In the past decade, after thirty years in the deep freeze, research into the medicinal use of psychedelic drugs, ranging from psilocybin to Ketamine, and from MDMA to LSD, has begun to accelerate. FDA-approved pilot studies and clinical trials using the drugs under controlled conditions and in combination with talk therapy have shown they could be used safely, delivering promising results in a wide range of tough-to-treat maladies, including opiate and tobacco addiction, alcoholism, autism, anxiety, depression and Post Traumatic Stress Disorder.
These developments are not surprising to some who remember the first wave of research and even widespread clinical use of psychedelics in the quarter century after the accidental discovery LSD in 1943. A global review of psychedelic studies and clinical results in 1963 concluded: “Some spectacular, and almost unbelievable, results have been achieved by using one dose [of the drugs].”

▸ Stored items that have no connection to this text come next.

(** Connected, closed by the peer, connected again, and deleted. *)
Example client_demo :
  (fun r => (r.2, map c_phase (objects r.1.2), alive r.1.2)) <$> (match steps
      [EvCall CEnableRetry; EvConnect true (5, Connector.EINPROGRESS); EvPollReturns;
       EvPoll POLLOUT 0 false (str "10.0.0.1:80"); EvSwap; EvRun [] (0, 0); EvPollReturns;
       EvClose 0 [] (6, Connector.EINPROGRESS); EvSwap; EvRun [] (0, 0); EvPollReturns;
       EvPoll POLLOUT 0 false (str "10.0.0.1:80"); EvSwap; EvRun [] (0, 0); EvDelete true;
       EvPollReturns; EvSwap; EvRun [] (0, 0); EvPollReturns; EvSwap; EvRun [] (0, 0)] (new_World (str "C"))
     with Ok r => Some r | Crash _ => None end) =
  Some ([OfConnector (Connector.OpenSocket 5); OfConnector (Connector.UpdateChannel 4);
         OfConnector (Connector.UpdateChannel 0); OfConnector Connector.RemoveChannel;
         OfConnector (Connector.NewConnection 5); ConnectionCb 0 true;
         ConnectionCb 0 false; OfConnector (Connector.OpenSocket 6); OfConnector (Connector.UpdateChannel 4);
         Destroyed 0; OfConnector (Connector.UpdateChannel 0); OfConnector Connector.RemoveChannel;
         OfConnector (Connector.NewConnection 6); ConnectionCb 1 true;
         ConnectionCb 1 false; Destroyed 1], [Gone; Gone], false).
Proof. vm_compute. reflexivity. Qed.

(** ** The counts of what a connection is told *)

#[export] Instance connector_act_eq_dec : EqDecision Connector.act.
Proof. solve_decision. Defined.
#[export] Instance act_eq_dec : EqDecision act.
Proof. solve_decision. Defined.
#[export] Instance functor_eq_dec : EqDecision functor.
Proof. solve_decision. Defined.
#[export] Instance close_eq_dec : EqDecision close_callback.
Proof. solve_decision. Defined.

Fixpoint occ (a : act) (es : list act) : nat :=
  match es with [] => O | b :: es => ((if decide (b = a) then 1 else 0) + occ a es)%nat end.
Definition ups (o : option phase) : nat := match o with None | Some Connecting => 0 | _ => 1 end.
Definition downs (o : option phase) : nat := match o with Some Down | Some Gone => 1 | _ => 0 end.
Definition ends (o : option phase) : nat := match o with Some Gone => 1 | _ => 0 end.
Definition phase_of (w : World) (c : nat) : option phase := c_phase <$> objects w !! c.
(** The sockets the connector handed over. *)
Definition sockets (es : list act) : list Z :=
  omap (fun a => match a with OfConnector (Connector.NewConnection fd) => Some fd | _ => None end) es.

Record tally (w : World) (es : list act) (w' : World) : Prop := {
  ta_up c : (occ (ConnectionCb c true) es + ups (phase_of w c) = ups (phase_of w' c))%nat;
  ta_down c : (occ (ConnectionCb c false) es + downs (phase_of w c) = downs (phase_of w' c))%nat;
  ta_end c : (occ (Destroyed c) es + ends (phase_of w c) = ends (phase_of w' c))%nat;
  ta_fds : map c_fd (objects w') = map c_fd (objects w) ++ sockets es
}.

Lemma client_occ_app a es es' : occ a (es ++ es') = (occ a es + occ a es')%nat.
Proof. induction es as [|b es IH]; cbn [occ app]; [done|]. rewrite IH. lia. Qed.
Lemma occ_connector a es : (forall b, a <> OfConnector b) -> occ a (map OfConnector es) = O.
Proof.
  intros Ha. induction es as [|b es IH]; cbn [occ map]; [done|].
  rewrite decide_False by (intros E; by apply (Ha b)). done.
Qed.
Lemma sockets_connector es : sockets (map OfConnector es) = Connector.handed es.
Proof. induction es as [|[] es IH]; cbn; [done|..]; try exact IH. by f_equal. Qed.

Lemma client_tally_trans w es w1 es1 w2 : tally w es w1 -> tally w1 es1 w2 -> tally w (es ++ es1) w2.
Proof.
  intros [U D E F] [U1 D1 E1 F1]. split.
  - intros c. rewrite client_occ_app. specialize (U c). specialize (U1 c). lia.
  - intros c. rewrite client_occ_app. specialize (D c). specialize (D1 c). lia.
  - intros c. rewrite client_occ_app. specialize (E c). specialize (E1 c). lia.
  - unfold sockets. rewrite omap_app, F1, F, <- app_assoc. done.
Qed.

(** Steps of the connector that hand nothing over, and steps without an action. *)
Lemma tally_connector w es w' :
  objects w' = objects w -> Connector.handed es = [] -> tally w (map OfConnector es) w'.
Proof.
  intros Ho Hh. split; unfold phase_of; rewrite ?Ho; try (intros c; rewrite occ_connector by done; done).
  rewrite sockets_connector, Hh, app_nil_r. done.
Qed.
Lemma tally_silent w w' : objects w' = objects w -> tally w [] w'.
Proof. intros Ho. by apply (tally_connector w []). Qed.

Definition runs (m : H unit) (w : World) (Q : World -> Prop) : Prop :=
  exists w' es, m w = Ok (tt, w', es) /\ tally w es w' /\ Q w'.

Lemma runs_then m (k : H unit) w Q : runs m w (fun w1 => runs k w1 Q) -> runs (do _ <- m; k) w Q.
Proof.
  intros (w1 & es & E & T & w2 & es2 & E2 & T2 & HQ). exists w2, (es ++ es2).
  unfold mthen. rewrite E, E2. split; [done|]. split; [by eapply client_tally_trans|done].
Qed.
Lemma runs_this (k : Client -> H unit) w s Q :
  client w = Some s -> runs (k s) w Q -> runs (do s <- this; k s) w Q.
Proof.
  intros Hs (w' & es & E & T & HQ). exists w', es. unfold mthen, this. rewrite Hs, E. auto.
Qed.
Lemma runs_conn c (k : Conn -> H unit) w o Q :
  objects w !! c = Some o -> runs (k o) w Q -> runs (do o <- conn c; k o) w Q.
Proof.
  intros Hs (w' & es & E & T & HQ). exists w', es. unfold mthen, conn. rewrite Hs, E. auto.
Qed.
Lemma runs_assert (b : bool) (k : H unit) w Q :
  b = true -> runs k w Q -> runs (do _ <- massert b; k) w Q.
Proof. intros -> (w' & es & E & T & HQ). exists w', es. unfold mthen. cbn. rewrite E. auto. Qed.
Lemma runs_ret w (Q : World -> Prop) : Q w -> runs (mret tt) w Q.
Proof. intros HQ. exists w, []. split; [done|]. split; [by apply tally_silent|done]. Qed.
Lemma runs_mod f w (Q : World -> Prop) : objects (f w) = objects w -> Q (f w) -> runs (mmod f) w Q.
Proof. intros Ho HQ. exists (f w), []. split; [done|]. split; [by apply tally_silent|done]. Qed.
Lemma runs_mono m w (Q Q' : World -> Prop) : runs m w Q -> (forall w', Q w' -> Q' w') -> runs m w Q'.
Proof. intros (w' & es & E & T & HQ) HQ'. exists w', es. auto. Qed.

In 1960, a psychiatrist named Sydney Cohen surveyed the results of 44 physicians who had administered 25,000 doses of LSD or mescaline to 5,000 subjects under widely varying conditions. Cohen found “no instance of serious or prolonged physical side effects” in either those 25,000 sessions or in the wider literature on psychedelic drug studies. Adverse psychological reactions, he found, were rare, and mostly related to pre-existing mental illnesses.
But the powerful drug that was proving surprisingly safe to use in the clinic was creating a panic when used on the streets. The mushrooming popular abuse of psychedelics in the late 1960s, particularly by unscreened young people taking it in uncontrolled environments, struck such a sensitive cultural and political nerve that it left the drugs, and the scientists who worked with them, severely stigmatized for more than a generation.
“It was if psychedelic drugs had become undiscovered,” one researcher recalled.
Ironically, the criminalization of the possession of psychedelic drugs in 1970 and the attendant passion of the authorities’ anti-drug crusade did little to slow the spread of recreational abuse, but effectively shut all research into possible beneficial uses down cold.
In the three decades that followed, an underground network of therapists continued to use the now illegal compounds in treatment of psychological maladies. In the late 1970s, with the rediscovery of the psychoactive effects of the synthetic psychedelic 3,4-methylenedioxy-N-methylamphetamine, or MDMA, these underground therapists found a compound many felt was even more useful in combination with therapy than the classic psychedelics – avoiding the unpredictable effects and anxiety-provoking visions that sometimes arose, as well as creating an almost instant bond with the therapist. MDMA also had the advantage of not yet being illegal.
As the government prepared to rectify that in 1985, a coalition of credentialed doctors and scientist allied with those in the psychedelic underground to take the attempt to rehabilitate the drugs and bring back the hope of the 50s and 60s that they could become a powerful tool in psychotherapy. They sued the Drug Enforcement Agency (DEA) to prevent them from placing MDMA on Schedule I of the Controlled Substances Act, the most restrictive category referred for highly dangerous drugs with no medical benefit.
After months of hearings and volumes of testimony, the presiding judge ruled dramatically in the plaintiffs’ favor – MDMA he declared, was neither particularly dangerous when used in a clinical setting nor without medical value.
The DEA simply ignored the ruling, which was not legally binding, and MDMA therapy went back underground. But some of those behind the challenge refused to surrender. If they couldn’t prove their case in court, they would do it in the lab. It took better than a decade and a slowly changing culture, but as the 20th Century came to a close, the Food and Drug Administration began to once again approve clinical trials giving psychedelics to humans to test everything from whether they could reliably produce a profound spiritual experience to help people stop smoking.